#### Exercise objective:
Working from the entries below, give again each line from the first through the one containing "assert (Clean.removed_blocks_count", exactly and with nothing else.

#### Source data:
※ ※ ※
(** [C6] as stated fails: a file with one unmatched opening brace is
    overwritten by [clean_lib_file], here with nothing, and
    [process_lib_file] ends with [Done]; no error is raised. *)
Lemma C6_unbalanced_not_detected :
  Clean.clean_lib_file NoFault "a.lib" {[ "a.lib"%string := open_timing ]}
  = ({[ "a.lib"%string := [] ]}, Clean.Overwritten 0)
  /\ ~ rejects_unbalanced_clean
  /\ ~ rejects_unbalanced_rescale.
Proof.
  assert (Clean.clean_lib_file NoFault "a.lib"
            {[ "a.lib"%string := open_timing ]}
          = ({[ "a.lib"%string := [] ]}, Clean.Overwritten 0)) as R.
  { rewrite (clean_lib_file_ok _ open_timing) by apply lookup_singleton_eq.
    assert (Clean.clean_lines (readlines open_timing) = []) as ->
      by (vm_compute; reflexivity).
    assert (Clean.removed_blocks_count
              (Clean.run Clean.init (readlines open_timing)) = 0) as ->
      by (vm_compute; reflexivity).
    simpl. rewrite delete_singleton_ne by done.
    by rewrite insert_singleton_eq. }
  split; [exact R|]. split.
  - intros H.
    destruct (H "a.lib"%string open_timing
                {[ "a.lib"%string := open_timing ]}) as [Hno _].
    + apply lookup_singleton_eq.
    + vm_compute. discriminate.
    + apply (Hno 0). by rewrite R.
  - intros H.
    apply (H "a.lib"%string open_pin {[ "a.lib"%string := open_pin ]}).
    + apply lookup_singleton_eq.
    + vm_compute. discriminate.
    + by rewrite (process_lib_file_done _ _ open_pin)
        by apply lookup_singleton_eq.
Qed.

(** * Running a tool twice *)

Section CleanTwice.

Import Clean.

Lemma level_open_snoc body : forall lvl line,
  level_open lvl (body ++ [line])
  = match level_open lvl body with
    | Some x =>
        if (x + count "{" line - count "}" line =? 0) then None
        else Some (x + count "{" line - count "}" line)
    | None => None
    end.
Proof.
  induction body as [|l body IH]; intros lvl line; simpl.
  - by destruct (_ =? 0).
  - destruct (lvl + count "{" l - count "}" l =? 0); auto.
Qed.

Lemma closes_snoc body : forall lvl x line,
  level_open lvl body = Some x ->
  x + count "{" line - count "}" line = 0 ->
  closes lvl (body ++ [line]) = true.
Proof.
  induction body as [|l body IH]; intros lvl x line Ho Hz; simpl in *.
  - injection Ho as ->. apply Z.eqb_eq in Hz. by rewrite Hz.
  - destruct (lvl + count "{" l - count "}" l =? 0); [discriminate|].
    eauto.
Qed.

Lemma existsb_snoc {A} (f : A -> bool) l x :
  existsb f (l ++ [x]) = existsb f l || f x.
Proof. rewrite existsb_app. simpl. by rewrite orb_false_r. Qed.

(** What is known of the block being read. *)
Lemma run_block_invariant ls :
  let st := run init ls in
  in_timing_block st = true ->
  exists header body,
    current_timing_block_lines st = header :: body
    /\ is_timing_header header = true
    /\ level_open 1 body = Some (brace_level st)
    /\ found_clk st = existsb has_clk body
    /\ found_setup_falling st = existsb has_setup_falling body.
Proof.
  induction ls as [|line ls IH] using rev_ind; [discriminate|].
  cbv zeta in *. rewrite run_snoc. set (st := run init ls) in *.
  destruct (in_timing_block st) eqn:Eb.
  - destruct (IH eq_refl) as (h & body & Hbuf & Hh & Hlv & Hc & Hs).
    pose proof (step_inside st line Eb) as (Hl & Hfc & Hfs & _ & Hstep).
    cbv zeta in Hstep.
    destruct (brace_level st + count "{" line - count "}" line =? 0) eqn:Ez.
    + destruct Hstep as (-> & _). discriminate.
    + destruct Hstep as (_ & -> & _). intros _.
      exists h, (body ++ [line]). rewrite Hbuf, Hl, Hfc, Hfs, Hc, Hs.
      rewrite level_open_snoc, Hlv, Ez, !existsb_snoc. auto.
  - destruct (step_outside st line Eb) as [A|A].
    + destruct A as (Hh & _ & -> & -> & -> & -> & _). intros _.
      exists line, []. auto.
    + destruct A as (_ & -> & _). discriminate.
Qed.
(** * utils::singleton<T> (singleton.hpp): a model and its properties

    The header defines the class template [singleton<T>] twice, selected by
    the preprocessor:

    - the _legacy_ definition (lines 65-118, [_MSC_VER < 1800]): a static
      pointer [object_], a static [boost::mutex mutex_], double-checked
      creation in [instance()], and a static guard [destroy_object_] whose
      destructor deletes the instance;
    - the _C++11_ definition (lines 165-178): a function-local
      [static T object;] inside [instance()].

    The type parameter [T] is arbitrary user code.  What the template can
    observe of it is modelled here: a constructor [T::T()] is a list of
    commands that may call [singleton<U>::instance()] for other types and may
    throw; which list runs may depend on how often the constructor has been
    entered before.  [T::~T()] is an atomic event. *)

From stdpp Require Import gmap list.

(** ** What is shared by the two definitions of the template *)

(** A type the template is instantiated at. *)
Definition tyid := nat.
(** The identity (address) of an object. *)
Definition addr := nat.
(** An exception object thrown by user code. *)
Definition exn := nat.

(** The body of a constructor [T::T()]. *)
Inductive cmd : Type :=
| Access (U : tyid)      (* singleton<U>::instance(); *)
| Throw (e : exn).       (* throw e; *)

(** Behaviour the C++ standard leaves undefined (or that never returns). *)
Inductive fault : Type :=
| NullDeref              (* [*object_] with [object_ == NULL] *)
| Relock                 (* locking a boost::mutex the thread already owns *)
| Reenter                (* re-entering the initialisation of a local static *)
| LockDestroyed.         (* locking a boost::mutex that has been destroyed *)

Inductive outcome (A : Type) : Type :=
| Ret (a : A)            (* normal return *)
| Exn (e : exn)          (* an exception leaves the call *)
| Undef (f : fault).
Arguments Ret {A} a.
Arguments Exn {A} e.
Arguments Undef {A} f.

(** Instrumentation: what a test harness would write to a shared log. *)
Inductive event : Type :=
| Entered (T : tyid)                 (* singleton<T>::instance() was called *)
| Constructed (T : tyid) (p : addr)  (* T::T() returned normally for *p *)
| Returned (T : tyid) (p : addr)     (* instance() returned the reference *p *)
| Destroyed (T : tyid) (p : addr).   (* T::~T() ran on *p *)

#[global] Instance event_eq_dec : EqDecision event.
Proof. solve_decision. Defined.

(** Running a constructor body, with [call U] standing for
    [singleton<U>::instance()].  The body has no handler: an exception of a
    nested call leaves the constructor. *)
Fixpoint run_body {S : Type} (call : tyid -> S -> option (outcome addr * S))
    (b : list cmd) (s : S) : option (outcome unit * S) :=
  match b with
  | [] => Some (Ret tt, s)
  | Access U :: b' =>
      match call U s with
      | None => None
      | Some (Ret _, s') => run_body call b' s'
      | Some (Exn e, s') => Some (Exn e, s')
      | Some (Undef f, s') => Some (Undef f, s')
      end
  | Throw e :: _ => Some (Exn e, s)
  end.

(** Chronological position of an event in a log kept newest first. *)
Fixpoint first_index (e : event) (l : list event) : option nat :=
  match l with
  | [] => None
  | x :: l' => if decide (x = e) then Some 0
               else match first_index e l' with
                    | Some i => Some (S i)
                    | None => None
                    end
  end.

Definition position (e : event) (lg : list event) : option nat :=
  first_index e (rev lg).

(** [a] is logged, and strictly before [b]. *)
Definition precedes (a b : event) (lg : list event) : Prop :=
  match position a lg, position b lg with
  | Some i, Some j => i < j
  | _, _ => False
  end.

(** The event is the run of a destructor. *)
Definition is_destruction (e : event) : Prop :=
  match e with Destroyed _ _ => True | _ => False end.

(** The type whose construction, or destruction, an event records. *)
Definition constructed_type (e : event) : option tyid :=
  match e with Constructed T _ => Some T | _ => None end.
Definition destroyed_type (e : event) : option tyid :=
  match e with Destroyed T _ => Some T | _ => None end.

(** ** The legacy definition (lines 65-118) *)

Module Legacy.

(** A heap cell obtained from [operator new]. *)
Inductive cell : Type :=
| Raw (T : tyid)         (* storage allocated, T::T() still running *)
| Obj (T : tyid).        (* a constructed T *)

Record state : Type := State {
  object_ : gmap tyid addr;     (* singleton<T>::object_, absent = NULL *)
  mutex_ : gset tyid;           (* the mutexes singleton<T>::mutex_ that are locked *)
  heap : gmap addr cell;        (* live storage *)
  next : addr;                  (* next address operator new hands out *)
  entries : gmap tyid nat;      (* how often T::T() has been entered *)
  log : list event              (* newest first *)
}.

Definition init : state := State ∅ ∅ ∅ 0 ∅ [].

Definition set_object_ (T : tyid) (v : option addr) (s : state) : state :=
  State (match v with Some p => <[T:=p]> (object_ s) | None => delete T (object_ s) end)
        (mutex_ s) (heap s) (next s) (entries s) (log s).
(** * backend_stub.py: the [POST /generate] stub of the Dual Text Illusion
    Generator API

    The module declares one pydantic model, [GenerateRequest], and one
    route handler, [generate], that answers every request with a fixed
    message and a dump of the request it was given.

    The development has three layers:
    - the plain data that travels over the wire ([json]), with binary64
      numbers taken from [SpecFloat];
    - the validation of a request body against the declared model
      ([model_validate]): the class sets no configuration, so this is
      pydantic's default, the lax mode in which unknown keys are ignored;
    - the handler itself ([generate]), run over a store of Python objects,
      so that what it allocates, reads and leaves alone can be stated. *)

From Stdlib Require Import ZArith Ascii String Floats.SpecFloat.
From stdpp Require Import base option gmap strings list fin_maps.

#[local] Set Warnings "-register-all".
#[local] Open Scope Z_scope.

(** ** Binary64 numbers *)

(** A Python [float] is an IEEE 754 binary64 number: 53 bits of precision,
    infinities at exponent 1024. *)
Definition prec : Z := 53.
Definition emax : Z := 1024.

Module Float.
(** C5. [startWritingSession] builds a session whose startTime is the
    clock reading taken for it, whose numeric metrics are all zero, which
    is active and becomes the current session; its mood is the candidate
    when [validateMood] accepts it (the vocabulary holding no empty word)
    and "neutral" when it does not, so that "furious", outside the
    vocabulary, yields "neutral". *)
Theorem startWritingSession_spec :
  ∀ (title : string) (contentId mood : option string) (c : Companion),
    "" ∉ allowedMoods →
    ∃ s c',
      startWritingSession clock randomSuffix allowedMoods title contentId
        mood c = (s, c') ∧
      currentSession c' = Some s ∧
      WritingSession.startTime s = clock (S (reads c)) ∧
      WritingSession.wordCount s = 0%Z ∧
      WritingSession.totalWords s = 0%Z ∧
      WritingSession.wordsAdded s = 0%Z ∧
      WritingSession.timeSpent s = 0%Z ∧
      WritingSession.productivity s = 0%Z ∧
      WritingSession.isActive s = true ∧
      (∀ m, validateMood allowedMoods mood = Some m →
            mood = Some m ∧ WritingSession.mood s = Some m) ∧
      (validateMood allowedMoods mood = None →
       WritingSession.mood s = Some "neutral") ∧
      ("furious" ∉ allowedMoods → mood = Some "furious" →
       WritingSession.mood s = Some "neutral").
Proof.
  intros title contentId mood c Hvocab.
  destruct (startWritingSession_run title contentId mood c)
    as (s & Hrun & Hmood & Hstart & _ & _ & _ & Hwc & Htw & Hwa & Hts & Hpr & Hact).
  exists s. eexists. split; [exact Hrun|]. split_and!; try done.
  - intros m Hm. rewrite Hmood, Hm.
    unfold validateMood in Hm. destruct mood as [m'|]; [|done].
    case_bool_decide as Hin; [|done]. simplify_eq. split; [done|].
    rewrite or_else_nonempty; [done|]. by intros ->.
  - intros Hnone. by rewrite Hmood, Hnone.
  - intros Hfurious ->. rewrite Hmood. unfold validateMood.
    by rewrite bool_decide_eq_false_2.
Qed.

(** C6. From the session [startWritingSession] builds and through any
    sequence of content changes, each recomputation leaves
    [wordsAdded = max(0, wordCount - totalWords before it)], which is
    never negative whether the content grew or shrank, and [totalWords]
    never decreases, neither at a step nor across the session. *)
Theorem session_metrics_invariant :
  ∀ (title : string) (contentId mood : option string) (c : Companion)
    (earlier later : list string) (content : string),
    let s0 :=
      fst (startWritingSession clock randomSuffix allowedMoods title
             contentId mood c) in
    let s := sessionAfter earlier s0 in
    let s' := updateSessionContent content s in
    WritingSession.wordCount s' = countWords content ∧
    WritingSession.wordsAdded s'
      = Z.max 0 (WritingSession.wordCount s' - WritingSession.totalWords s) ∧
    (0 ≤ WritingSession.wordsAdded s)%Z ∧
    (0 ≤ WritingSession.wordsAdded s')%Z ∧
    (WritingSession.totalWords s ≤ WritingSession.totalWords s')%Z ∧
    (WritingSession.totalWords s
       ≤ WritingSession.totalWords (sessionAfter later s))%Z ∧
    (WritingSession.totalWords s0 ≤ WritingSession.totalWords s)%Z.
Proof.
  intros title contentId mood c earlier later content s0 s s'.
  assert (Hstep : ∀ x t,
    (WritingSession.totalWords t
       ≤ WritingSession.totalWords (updateSessionContent x t))%Z).
  { intros x t. simpl. lia. }
  assert (Hmono : ∀ l t,
    (WritingSession.totalWords t
       ≤ WritingSession.totalWords (sessionAfter l t))%Z).
  { induction l as [|x l IH]; intros t; simpl; [lia|].
    etrans; [apply (Hstep x)|apply IH]. }
  assert (Hnonneg : ∀ l, (0 ≤ WritingSession.wordsAdded (sessionAfter l s0))%Z).
  { induction l as [|x l IH] using rev_ind; [simpl; lia|].
    unfold sessionAfter. rewrite foldl_app. simpl. lia. }
  split_and!.
  - done.
  - done.
  - apply Hnonneg.
  - simpl. lia.
  - apply Hstep.
  - apply Hmono.
  - apply Hmono.
Qed.

End SessionFacts.

(** *** The personality registry *)

Lemma activeCount_cleared (reg : list AIPersonality.t) :
  activeCount (AIPersonality.set_isActive false <$> reg) = 0.
Proof.
  unfold activeCount. induction reg as [|p reg IH]; [done|].
  rewrite fmap_cons, filter_cons_False; [exact IH|]. simpl. discriminate.
Qed.

Lemma activeCount_app (l1 l2 : list AIPersonality.t) :
  activeCount (l1 ++ l2) = activeCount l1 + activeCount l2.
Proof. unfold activeCount. by rewrite filter_app, length_app. Qed.

Lemma activeCount_exclusive (reg : list AIPersonality.t) (index : nat)
    (target : AIPersonality.t) :
  reg !! index = Some target →
  activeCount (<[index := AIPersonality.set_isActive true target]>
                 (AIPersonality.set_isActive false <$> reg)) = 1.
Proof.
  intros Hlook.
  destruct (list_elem_of_split_length reg index target Hlook)
    as (pre & post & -> & ->).
  rewrite fmap_app, fmap_cons.
  rewrite <- (length_fmap (AIPersonality.set_isActive false) pre).
  rewrite insert_middle, activeCount_app.
  change (?x :: ?l) with ([x] ++ l). rewrite activeCount_app.
  rewrite !activeCount_cleared. reflexivity.
Qed.

Lemma setActivePersonality_unknown (id : string) (c : Companion) :
  id ∉ (AIPersonality.id <$> registry c) →
  setActivePersonality id c = (tt, c).
Proof.
  intros Hno. unfold setActivePersonality.
  by rewrite (list_find_absent AIPersonality.id id _ Hno).
Qed.

Lemma setActivePersonality_count (id : string) (c : Companion) :
  activeCount (registry c) = 1 →
  activeCount (registry (snd (setActivePersonality id c))) = 1.
Proof.
  intros Hone. unfold setActivePersonality.
  destruct (list_find _ _) as [[index target]|] eqn:Hfind; [|done].
  apply list_find_Some in Hfind as (Hlook & _ & _). simpl.
  by apply activeCount_exclusive.
Qed.

Lemma afterCalls_count (ids : list string) (c : Companion) :
  activeCount (registry c) = 1 →
  activeCount (registry (afterCalls ids c)) = 1.
Proof.
  revert c. induction ids as [|id ids IH]; intros c Hone; [done|].
  simpl. apply IH. by apply setActivePersonality_count.
Qed.

(** C4. Both initial registries hold five profiles of which exactly the
    mentor is active; after any sequence of [setActivePersonality] calls,
    with known and unknown ids in any mix, exactly one profile is active; a
    call with an unknown id leaves the companion, and so the active
    profile, as it was, and a call with a known id makes that profile the
    active one. *)
Theorem exactly_one_active :
  (∃ reg, new_init = Some reg ∧ length reg = 5 ∧
          (snd <$> list_find (λ p, AIPersonality.isActive p = true) reg)
            ≫= (λ p, Some (AIPersonality.id p)) = Some "mentor" ∧
          ∀ calls : list string,
            activeCount (registry (afterCalls calls (initialCompanion reg))) = 1) ∧
  (length new_personalities = 5 ∧
   fst (getActivePersonality (initialCompanion new_personalities))
     ≫= (λ p, Some (AIPersonality.id p)) = Some "mentor" ∧
   ∀ calls : list string,
     activeCount
       (registry (afterCalls calls (initialCompanion new_personalities))) = 1) ∧
  (∀ (id : string) (c : Companion),
     id ∉ (AIPersonality.id <$> registry c) →
     setActivePersonality id c = (tt, c) ∧
     fst (getActivePersonality (snd (setActivePersonality id c)))
       = fst (getActivePersonality c)) ∧
  (∀ (id : string) (c : Companion),
     id ∈ (AIPersonality.id <$> registry c) →
     ∃ p, fst (getActivePersonality (snd (setActivePersonality id c))) = Some p ∧
          AIPersonality.id p = id ∧
          activeCount (registry (snd (setActivePersonality id c))) = 1).
Proof.
  split; [|split; [|split]].
  - eexists. split; [vm_compute; reflexivity|]. split_and!; [done|done|].
    intros calls. by apply afterCalls_count.
  - split_and!; [done|done|]. intros calls. by apply afterCalls_count.
  - intros id c Hno. rewrite setActivePersonality_unknown by done. done.
  - intros id c Hin.
    destruct (list_find_present AIPersonality.id id _ Hin)
      as (pre & x & post & Hreg & Hpre & Hx).
    assert (Hfind : list_find (λ p, AIPersonality.id p = id) (registry c)
                    = Some (length pre, x)).
    { rewrite Hreg. apply list_find_split; [|done].
      apply Forall_forall. intros q Hq Heq. apply Hpre.
      rewrite <- Heq. by apply list_elem_of_fmap_2. }
    unfold setActivePersonality, getActivePersonality. rewrite Hfind. simpl.
    exists (AIPersonality.set_isActive true x). split_and!.
    + rewrite Hreg, fmap_app, fmap_cons.
      rewrite <- (length_fmap (AIPersonality.set_isActive false) pre).
      rewrite insert_middle.
      rewrite (list_find_split (λ p, AIPersonality.isActive p = true)); [done| |done].
      apply Forall_forall. intros q (q' & -> & _)%list_elem_of_fmap. simpl.
      discriminate.
    + done.
    + apply activeCount_exclusive. rewrite Hreg. apply list_lookup_middle.
      done.
Qed.

(** ** The statements at sample inputs *)

(** Membership and absence in a concrete list, settled by evaluation. *)
Ltac by_evaluation := apply (bool_decide_unpack _); vm_compute; exact I.

Lemma updateProjectSync_spec_witness :
  ("p1" ∈ projectIds (storage sampleWorld) ∧
   ∃ updated w',
     updateProjectSync sampleClock sampleWordCount "p1" (retitle "Saga")
       sampleWorld = (Some updated, w') ∧
     Project.title updated = "Saga" ∧
     Project.updatedAt updated = 1000%Z ∧
     Project.lastEditedAt updated = 1001%Z ∧
     Project.wordCount updated = 3%Z ∧
     saves w' = 1 ∧
     events w' = [("project-updated", updated)]) ∧
  (("zz" ∉ projectIds (storage sampleWorld)) ∧
   updateProjectSync sampleClock sampleWordCount "zz" (retitle "Saga")
     sampleWorld = (None, sampleWorld)).
Proof.
  assert (Hin : "p1" ∈ projectIds (storage sampleWorld)) by by_evaluation.
  assert (Hno : "zz" ∉ projectIds (storage sampleWorld)) by by_evaluation.
  split; split; [exact Hin| |exact Hno|].
  - destruct (proj1 (updateProjectSync_spec sampleClock sampleWordCount)
                sampleWorld "p1" (retitle "Saga") Hin)
      as (index & found & updated & w' & Hfind & Hrun & Htitle & _ & _ & _
          & _ & _ & Hup & Hlast & Hwc & _ & Hsaves & Hev).
    vm_compute in Hfind. injection Hfind as <- <-.
    exists updated, w'. split_and!; [exact Hrun|exact Htitle|exact Hup
                                    |exact Hlast|exact Hwc|exact Hsaves|exact Hev].
  - exact (proj2 (updateProjectSync_spec sampleClock sampleWordCount)
             sampleWorld "zz" (retitle "Saga") Hno).
Defined.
※ ※ ※
#### Task response:
(** [C6] as stated fails: a file with one unmatched opening brace is
    overwritten by [clean_lib_file], here with nothing, and
    [process_lib_file] ends with [Done]; no error is raised. *)
Lemma C6_unbalanced_not_detected :
  Clean.clean_lib_file NoFault "a.lib" {[ "a.lib"%string := open_timing ]}
  = ({[ "a.lib"%string := [] ]}, Clean.Overwritten 0)
  /\ ~ rejects_unbalanced_clean
  /\ ~ rejects_unbalanced_rescale.
Proof.
  assert (Clean.clean_lib_file NoFault "a.lib"
            {[ "a.lib"%string := open_timing ]}
          = ({[ "a.lib"%string := [] ]}, Clean.Overwritten 0)) as R.
  { rewrite (clean_lib_file_ok _ open_timing) by apply lookup_singleton_eq.
    assert (Clean.clean_lines (readlines open_timing) = []) as ->
      by (vm_compute; reflexivity).
    assert (Clean.removed_blocks_count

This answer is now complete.